*Work request*:
Look below for the line containing "marked, not_empty not yet notified *)" and the line containing "accepted : list"; repeat exactly those two lines and all lines between them, and nothing else.

*Dataset records*:
Definition entity_uow_append (aggregate_type aggregate_id : string)
    (tenant_id : option string) (expected_version : Z) events state uow :
    result PersistenceError Z * UnitOfWork E :=
  match resolve_tenant tenant_id with
  | Err e => (Err e, uow)
  | Ok tenant =>
      let key := stream_key aggregate_type aggregate_id tenant in
      let offset := entity_offset aggregate_type aggregate_id in
      let committed := stream_len (streams state) key in
      let in_staged := stream_len (staged uow) key in
      let current := (offset + committed + in_staged)%Z in
      if decide (current ≠ expected_version) then
        (Err (Conflict (join_id aggregate_type aggregate_id) expected_version current), uow)
      else
        let count := Z.of_nat (length events) in
        (Ok (current + count)%Z,
         mk_uow (<[key := default [] (staged uow !! key) ++ events]> (staged uow))
           (staged_receipts uow))
  end.
End entity_store.

(** Declares that [offset] events precede the physical stream. *)
Definition with_version_offset (aggregate_type aggregate_id : string) (offset : Z)
    (version_offsets : gmap OffsetKey Z) : gmap OffsetKey Z :=
  <[(aggregate_type, aggregate_id) := offset]> version_offsets.

(** The remaining methods of this store are word for word those above. *)
Definition entity_load {E} := @load E.
Definition entity_list_aggregate_ids {E} := @list_aggregate_ids E.
Definition entity_begin {E} := @begin_uow E.
Definition entity_find_receipt {E} := @find_receipt E.
Definition entity_reconcile_receipt := reconcile.
Definition entity_receipt_key := receipt_key.
Definition entity_confirm_receipt {E} := @confirm_receipt E.
Definition entity_commit {E} := @commit E.

(** ** The port

    [σ] is the state behind the store and [υ] an open unit of work.  The laws
    speak through two views, the events and the receipts that are visible, and
    through what a unit of work has staged. *)
Class EventStoreOps (E σ υ : Type) := {
  es_append : string → string → option string → Z → list (StoredEvent E) → σ →
    result PersistenceError Z * σ;
  es_load : string → string → option string → σ →
    result PersistenceError (list (StoredEvent E));
  es_offset : string → string → option string → Z;
  es_begin : σ → result PersistenceError υ;
  es_find_receipt : string → string → option string → string → σ →
    result PersistenceError (option OperationReceipt);
  es_uow_append : string → string → option string → Z → list (StoredEvent E) → σ → υ →
    result PersistenceError Z * υ;
  es_confirm_receipt : OperationReceipt → σ → υ → result PersistenceError unit * υ;
  es_commit : υ → σ → result PersistenceError unit * σ;
}.
(* ===== verification/Mailbox.v ===== *)
(** * The bounded mailbox

    [BoundedMailbox] (crates/persistent-entity, mailbox.rs): a FIFO queue behind a
    lock, two notifiers and a closed flag.  Each stretch of code between two
    points where another task can run is one function; tasks interleave at those
    points.  A notifier wakes every [Notified] future created before the call,
    polled or not, which is what tokio documents of [notify_waiters]. *)

From S2P Require Import Prelude Lifecycle.

Section mailbox.
Context {T : Type}.

Record BoundedMailbox := mk_mailbox {
  queue : list T;
  capacity : nat;
  closed : bool;
}.

Definition mailbox_new (capacity : nat) : BoundedMailbox := mk_mailbox [] capacity false.

Definition mark_closed (self : BoundedMailbox) : BoundedMailbox :=
  mk_mailbox (queue self) (capacity self) true.

(** The body of [send]'s loop under the lock: an answer, or [None] when the task
    is to await [not_full]. *)
Definition send_attempt (command : T) (self : BoundedMailbox) :
    option (result EntityError unit) * BoundedMailbox :=
  if closed self then (Some (Err MailboxClosed), self)
  else if decide (length (queue self) < capacity self) then
    (Some (Ok ()), mk_mailbox (queue self ++ [command]) (capacity self) (closed self))
  else (None, self).

(** The body of [recv]'s loop under the lock. *)
Definition recv_attempt (self : BoundedMailbox) :
    option (result EntityError T) * BoundedMailbox :=
  match queue self with
  | command :: rest => (Some (Ok command), mk_mailbox rest (capacity self) (closed self))
  | [] => if closed self then (Some (Err MailboxClosed), self) else (None, self)
  end.

(** [mem::take] of the queue in [close_and_drain]. *)
Definition take_queue (self : BoundedMailbox) : list T * BoundedMailbox :=
  (queue self, mk_mailbox [] (capacity self) (closed self)).

Definition is_empty (self : BoundedMailbox) : bool := bool_decide (queue self = []).
Definition is_full (self : BoundedMailbox) : bool :=
  bool_decide (capacity self ≤ length (queue self)).
Definition len (self : BoundedMailbox) : nat := length (queue self).

(** ** Tasks

    Where a task stands inside a mailbox operation.  The flag of a waiting task
    is whether its [Notified] future has been notified. *)
Inductive task :=
| Sending (command : T) (notified : bool)     (* before the lock *)
| SendParked (command : T) (notified : bool)  (* at notified.await *)
| Receiving (notified : bool)
| RecvParked (notified : bool)
| Closing                                     (* marked, not_empty not yet notified *)
| ClosingFull                                 (* not_full not yet notified *)
| Draining                                    (* marked, queue not yet taken *)
| Drained                                     (* taken, not_empty not yet notified *)
| DrainedFull.

Record system := mk_system {
  mb : BoundedMailbox;
  tasks : gmap nat task;
  accepted : list T;   (* commands whose send answered Ok, in order *)
  removed : list T;    (* commands handed out by recv or a drain, in order *)
}.

(** [not_empty.notify_waiters()] and [not_full.notify_waiters()] *)
Definition wake_receiver (t : task) : task :=
  match t with
  | Receiving _ => Receiving true
  | RecvParked _ => RecvParked true
  | _ => t
  end.
Definition wake_sender (t : task) : task :=
  match t with
  | Sending c _ => Sending c true
  | SendParked c _ => SendParked c true
  | _ => t
  end.
Definition notify_not_empty (ts : gmap nat task) : gmap nat task := wake_receiver <$> ts.
Definition notify_not_full (ts : gmap nat task) : gmap nat task := wake_sender <$> ts.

*Task output*:
| Closing                                     (* marked, not_empty not yet notified *)
| ClosingFull                                 (* not_full not yet notified *)
| Draining                                    (* marked, queue not yet taken *)
| Drained                                     (* taken, not_empty not yet notified *)
| DrainedFull.

Record system := mk_system {
  mb : BoundedMailbox;
  tasks : gmap nat task;
  accepted : list T;   (* commands whose send answered Ok, in order *)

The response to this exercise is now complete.